#### Problem description:
Please output the data below exactly as given, starting at its first line and stopping after the line that contains "([DatabaseProxyMessage.h]), over any".

#### Exercise input:
(* ===== verification/DatabaseRequest.v ===== *)
(** * database/proxy: requests

    Models [Param] and [ModifyRequest] ([src/include/sne/database/proxy/DatabaseRequest.
    h]), which a client sends to a proxy of the database in a [DbpDelegateMessage]
    ([DatabaseProxyMessage.h]), over any pair of streams; and [SqlServerProxyDatabase::
    call] ([src/src/database/proxy/server/mssql/SqlServerProxyDatabase.cpp]), which
    turns one into a command of ADO, a parameter of the model.  [SNE_ASSERT] only
    reports; texts for the log are left out. *)

From S2P Require Import Prelude BitList Bits Unicode Stream RpcTypes ReadSafety.

(** ** [ParamType], [RequestPriority], [RequestType] *)

Definition ptUnknown : Z := 0.
Definition ptInt32 : Z := 1.
Definition ptUInt32 : Z := 2.
Definition ptInt64 : Z := 3.
Definition ptUInt64 : Z := 4.
Definition ptString : Z := 5.
Definition ptWString : Z := 6.
Definition isValidParamType (pt : Z) : bool := negb (ptUnknown =? pt).

Definition rpLowest : Z := 0.
Definition rpLow : Z := 1.
Definition rpNormal : Z := 2.
Definition rpHigh : Z := 3.
Definition rpHighest : Z := 4.
Definition isValidPriority (rp : Z) : bool := (rpLowest <=? rp) && (rp <=? rpHighest).

Definition rtUnknown : Z := 0.
Definition rtStoredProcedure : Z := 1.
Definition rtSelect : Z := 2.
Definition isValidRequestType (rt : Z) : bool := negb (rtUnknown =? rt).

(** ** [Param]: [type_] says which value is used *)

Record Param := mkParam {
  type_ : Z;
  int32Value_ : Z;
  uint32Value_ : Z;
  int64Value_ : Z;
  uint64Value_ : Z;
  stringValue_ : list Z;         (* an [RString] *)
  wstringValue_ : list Z;        (* an [RWString] *)
}.

(** The default constructor leaves [uint32Value_] and [uint64Value_] as they are in
    memory. *)
Definition newParam (memory : Z * Z) : Param := mkParam ptUnknown 0 memory.1 0 memory.2 [] [].
Definition Param_int32 (value : Z) : Param := mkParam ptInt32 value 0 0 0 [] [].
Definition Param_uint32 (value : Z) : Param := mkParam ptUInt32 0 value 0 0 [] [].
Definition Param_int64 (value : Z) : Param := mkParam ptInt64 0 0 value 0 [] [].
Definition Param_uint64 (value : Z) : Param := mkParam ptUInt64 0 0 0 value [] [].
Definition Param_string (value : list Z) : Param := mkParam ptString 0 0 0 0 value [].
Definition Param_wstring (value : list Z) : Param := mkParam ptWString 0 0 0 0 [] value.

Definition set_type (t : Z) (p : Param) : Param :=
  mkParam t (int32Value_ p) (uint32Value_ p) (int64Value_ p) (uint64Value_ p) (stringValue_ p) (wstringValue_ p).
Definition set_int32 (v : Z) (p : Param) : Param :=
  mkParam (type_ p) v (uint32Value_ p) (int64Value_ p) (uint64Value_ p) (stringValue_ p) (wstringValue_ p).
Definition set_uint32 (v : Z) (p : Param) : Param :=
  mkParam (type_ p) (int32Value_ p) v (int64Value_ p) (uint64Value_ p) (stringValue_ p) (wstringValue_ p).
Definition set_int64 (v : Z) (p : Param) : Param :=
  mkParam (type_ p) (int32Value_ p) (uint32Value_ p) v (uint64Value_ p) (stringValue_ p) (wstringValue_ p).
Definition set_uint64 (v : Z) (p : Param) : Param :=
  mkParam (type_ p) (int32Value_ p) (uint32Value_ p) (int64Value_ p) v (stringValue_ p) (wstringValue_ p).
Definition set_string (v : list Z) (p : Param) : Param :=
  mkParam (type_ p) (int32Value_ p) (uint32Value_ p) (int64Value_ p) (uint64Value_ p) v (wstringValue_ p).
Definition set_wstring (v : list Z) (p : Param) : Param :=
  mkParam (type_ p) (int32Value_ p) (uint32Value_ p) (int64Value_ p) (uint64Value_ p) (stringValue_ p) v.

(** The types of [DatabaseRequest.h]: [RString], [RWString], [RShortString], [Params]. *)
Definition RString_maxLength : nat := USHRT_MAX.
Definition RShortString_maxLength : nat := UCHAR_MAX.

Record ModifyRequest := mkRequest {
  request_priority : Z;          (* [priority_] *)
  request_type : Z;              (* [type_] *)
  command_ : list Z;
  params_ : list Param;
}.

(** [ModifyRequest::isValid] *)
Definition isValidRequest (r : ModifyRequest) : bool :=
  isValidPriority (request_priority r) && isValidRequestType (request_type r) &&
  negb (bool_decide (command_ r = [])) && negb (bool_decide (params_ r = [])).

(** [ModifyRequest::operator<<] *)
Definition add_param (r : ModifyRequest) (p : Param) : ModifyRequest :=
  mkRequest (request_priority r) (request_type r) (command_ r) (params_ r ++ [p]).

(** *** [serialize] *)

Section serialize.
Context {Ost Ist : Type} `{OStream Ost, IStream Ist}.

Definition RString_size : Z := default_sizeBits RString_maxLength.
Definition RShortString_size : Z := default_sizeBits RShortString_maxLength.

(** The [switch] on [type_]. *)
Definition write_param_value (p : Param) : st Ost unit :=
  let t := type_ p in
  if t =? ptInt32 then put PS32 (int32Value_ p)
  else if t =? ptUInt32 then put PU32 (uint32Value_ p)
  else if t =? ptInt64 then put PS64 (int64Value_ p)
  else if t =? ptUInt64 then put PU64 (uint64Value_ p)
  else if t =? ptString then RpcStringType_write RString_maxLength RString_size (stringValue_ p)
  else if t =? ptWString then RpcWStringType_write RString_maxLength RString_size (wstringValue_ p)
  else mret tt.
Definition read_param_value (p : Param) : st Ist Param :=
  let t := type_ p in
  if t =? ptInt32 then v ← get PS32; mret (set_int32 v p)
  else if t =? ptUInt32 then v ← get PU32; mret (set_uint32 v p)
  else if t =? ptInt64 then v ← get PS64; mret (set_int64 v p)
  else if t =? ptUInt64 then v ← get PU64; mret (set_uint64 v p)
  else if t =? ptString then v ← RpcStringType_read RString_maxLength RString_size; mret (set_string v p)
  else if t =? ptWString then v ← RpcWStringType_read RString_maxLength RString_size; mret (set_wstring v p)
  else mret p.

Definition Param_write (p : Param) : st Ost unit := put PU8 (uint 8 (type_ p)) ;; write_param_value p.
Definition Param_read (p : Param) : st Ist Param := paramType ← get PU8; read_param_value (set_type paramType p).

Definition Params_write : list Param → st Ost unit := RpcContainer_write Param_write SNE_DEFAULT_CONTAILER_SIZE_BITS.
Definition Params_read (memory : Z * Z) : st Ist (list Param) :=
  RpcContainer_read (Param_read (newParam memory)) SNE_DEFAULT_CONTAILER_SIZE_BITS.

Definition ModifyRequest_write (r : ModifyRequest) : st Ost unit :=
  put PU8 (uint 8 (request_priority r)) ;;
  put PU8 (uint 8 (request_type r)) ;;
  RpcStringType_write RShortString_maxLength RShortString_size (command_ r) ;;
  Params_write (params_ r).
Definition ModifyRequest_read (memory : Z * Z) : st Ist ModifyRequest :=
  priority ← get PU8;
  type ← get PU8;
  command ← RpcStringType_read RShortString_maxLength RShortString_size;
  params ← Params_read memory;
  mret (mkRequest priority type command params).
End serialize.
(* ===== verification/Futures.v ===== *)
(** * base/concurrent: futures

    Models [Future], [SyncFuture] and [AsyncFuture] ([src/include/sne/base/concurrent/
    Future.h]).  An observer is known to exist or not; the calls of its [update] are a
    result of the operations.  [SyncFuture] is a monitor: its machine has the threads
    that wait for it, with the ends of a timed wait of the standard library, which may
    return without being notified. *)

From S2P Require Import Prelude Monitors.

Record Future := mkFuture { observer_ : bool; isCompleted_ : bool }.
Definition newFuture : Future := mkFuture false false.

(** The new future and how often [observer_->update] is called. *)
Definition attach (f : Future) : Future * nat :=
  (mkFuture true (isCompleted_ f), if isCompleted_ f then 1%nat else 0%nat).
Definition completed (f : Future) : Future * nat :=
  (mkFuture (observer_ f) true, if observer_ f then 1%nat else 0%nat).
Definition turned (f : Future) : Future * nat := (f, if observer_ f then 1%nat else 0%nat).
Definition isDone (f : Future) : bool := isCompleted_ f.

(** ** [SyncFuture] *)

(** A thread that calls [waitForDone]: what [wait_for] returns is known when it is
    woken, [cv_status::timeout] or not. *)
Inductive sync_phase :=
| Calls_waitForDone
| BlockedForDone
| AwakeForDone (timeout : bool)
| ReturnedDone (done : bool).

#[global] Instance sync_thread : Thread sync_phase := {|
  is_blocked p := match p with BlockedForDone => true | _ => false end;
  is_awake p := match p with AwakeForDone _ => true | _ => false end;
  awaken _ := AwakeForDone false;
|}.
#[global] Instance sync_thread_spec : ThreadSpec sync_phase.
Proof. split; by intros []. Qed.

Record SyncFuture := mkSync { sync_future : Future; sync_threads : list sync_phase }.

Inductive sync_event :=
| Completed (choice : option nat)       (* [completed], which notifies one thread *)
| WaitForDone (t : nat)                 (* from the lock to a return or the wait *)
| SpuriousWake (t : nat)
| TimesOut (t : nat)
| ReturnsFromWait (t : nat).

(** [SyncFuture::completed] *)
Definition sync_completed (choice : option nat) (s : SyncFuture) : option SyncFuture :=
  threads ← notify_one choice (sync_threads s); Some (mkSync (completed (sync_future s)).1 threads).
(** [SyncFuture::waitForDone], its two parts. *)
Definition waitForDone (t : nat) (s : SyncFuture) : SyncFuture :=
  mkSync (sync_future s) (<[t := if isDone (sync_future s) then ReturnedDone true else BlockedForDone]> (sync_threads s)).
Definition return_from_wait (t : nat) (timeout : bool) (s : SyncFuture) : SyncFuture :=
  mkSync (sync_future s) (<[t := ReturnedDone (negb timeout)]> (sync_threads s)).

Definition sync_exec (e : sync_event) (s : SyncFuture) : option SyncFuture :=
  match e with
  | Completed choice => sync_completed choice s
  | WaitForDone t =>
      match sync_threads s !! t with Some Calls_waitForDone => Some (waitForDone t s) | _ => None end
  | SpuriousWake t =>
      match sync_threads s !! t with
      | Some BlockedForDone => Some (mkSync (sync_future s) (<[t := AwakeForDone false]> (sync_threads s))) | _ => None end
  | TimesOut t =>
      match sync_threads s !! t with
      | Some BlockedForDone => Some (mkSync (sync_future s) (<[t := AwakeForDone true]> (sync_threads s))) | _ => None end
  | ReturnsFromWait t =>
      match sync_threads s !! t with Some (AwakeForDone timeout) => Some (return_from_wait t timeout s) | _ => None end
  end.

Definition newSync (threads : nat) : SyncFuture := mkSync newFuture (replicate threads Calls_waitForDone).

(** Without wakeups of its own, a wait that says the future is done is right. *)
Definition notified_only (e : sync_event) : Prop := match e with SpuriousWake _ => False | _ => True end.

Definition done_is_right (s : SyncFuture) : Prop :=
  ∀ t, sync_threads s !! t = Some (ReturnedDone true) ∨ sync_threads s !! t = Some (AwakeForDone false) →
    isDone (sync_future s) = true.

Lemma done_insert s t p : done_is_right s → (p = ReturnedDone true ∨ p = AwakeForDone false → isDone (sync_future s) = true) →
  done_is_right (mkSync (sync_future s) (<[t := p]> (sync_threads s))).
Proof.
  intros Hd Hp t' Ht'. cbn [sync_future sync_threads] in *. destruct (decide (t' = t)) as [->|Hne].
  - destruct (decide (t < length (sync_threads s))%nat) as [Hlt|Hge].
    + rewrite list_lookup_insert_eq in Ht' by done. apply Hp. destruct Ht' as [[= ->]|[= ->]]; auto.
    + rewrite list_insert_ge in Ht' by lia. by apply (Hd t).
  - rewrite list_lookup_insert_ne in Ht' by done. by apply (Hd t').
Qed.

Lemma sync_step e s s' : notified_only e → done_is_right s → sync_exec e s = Some s' → done_is_right s'.
Proof.
  intros He Hd. destruct e as [choice|t|t|t|t]; try done; cbn [sync_exec].
  - unfold sync_completed. destruct (notify_one choice (sync_threads s)) as [l|]; [|done]. cbn. by intros [= <-] t' _.
  - destruct (sync_threads s !! t) as [[| | |]|]; try done. intros [= <-]. apply done_insert; [done|].
    destruct (isDone (sync_future s)); [done|]. by intros [?|?].
  - destruct (sync_threads s !! t) as [[| | |]|]; try done. intros [= <-]. apply done_insert; [done|]. by intros [?|?].
  - destruct (sync_threads s !! t) as [[| |timeout|]|] eqn:Et; try done. intros [= <-]. apply done_insert; [done|].
    destruct timeout; [by intros [?|?]|]. intros _. apply (Hd t). by right.
Qed.

(** A thread that was not chosen by [notify_one] when the future was completed, until
    something else wakes it. *)
Definition no_more_wakeups (e : sync_event) : Prop :=
  match e with Completed _ | SpuriousWake _ => False | _ => True end.
Definition forgotten (t : nat) (s : SyncFuture) : Prop :=
  isDone (sync_future s) = true ∧
  (sync_threads s !! t = Some BlockedForDone ∨ sync_threads s !! t = Some (AwakeForDone true) ∨
   sync_threads s !! t = Some (ReturnedDone false)).

Lemma forgotten_insert t t' p p' s : forgotten t s → sync_threads s !! t' = Some p →
  (t' = t → p = BlockedForDone → p' = AwakeForDone true) → (t' = t → p = AwakeForDone true → p' = ReturnedDone false) →
  p ≠ ReturnedDone false → forgotten t (mkSync (sync_future s) (<[t' := p']> (sync_threads s))).
Proof.
  intros [Hd Ht] Hp H1 H2 H3. split; [done|]. cbn. destruct (decide (t' = t)) as [->|Hne].
  - rewrite list_lookup_insert_eq by (by eapply lookup_lt_Some). rewrite Hp in Ht.
    destruct Ht as [[= ->]|[[= ->]|[= ->]]]; [|by rewrite H2 by done; auto|done]. rewrite H1 by done. auto.
  - by rewrite list_lookup_insert_ne.
Qed.
Lemma forgotten_step t e s s' : no_more_wakeups e → forgotten t s → sync_exec e s = Some s' → forgotten t s'.
Proof.
  intros He Hf. destruct e as [choice|t'|t'|t'|t']; try done; cbn [sync_exec];
    destruct (sync_threads s !! t') as [[| | |]|] eqn:Et; try done; intros [= <-].
  - by apply (forgotten_insert t t' Calls_waitForDone).
  - by apply (forgotten_insert t t' BlockedForDone).
  - apply (forgotten_insert t t' (AwakeForDone timeout)); try done. by intros _ [= ->].
Qed.
Lemma completed_forgets choice t s s' : sync_threads s !! t = Some BlockedForDone → choice ≠ Some t →
  sync_exec (Completed choice) s = Some s' → forgotten t s'.
Proof.
  intros Ht Hc. cbn. unfold sync_completed, notify_one. destruct choice as [i|]; cbn.
  - destruct (sync_threads s !! i) as [p|]; [|done]. cbn. destruct p; try done. intros [= <-]. split; [done|]. left. cbn.
    by rewrite list_lookup_insert_ne by congruence.
  - case_decide as Hb; [|done]. intros [= <-]. split; [done|]. by left.
Qed.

#### Task output:
(* ===== verification/DatabaseRequest.v ===== *)
(** * database/proxy: requests

    Models [Param] and [ModifyRequest] ([src/include/sne/database/proxy/DatabaseRequest.
    h]), which a client sends to a proxy of the database in a [DbpDelegateMessage]
    ([DatabaseProxyMessage.h]), over any pair of streams; and [SqlServerProxyDatabase::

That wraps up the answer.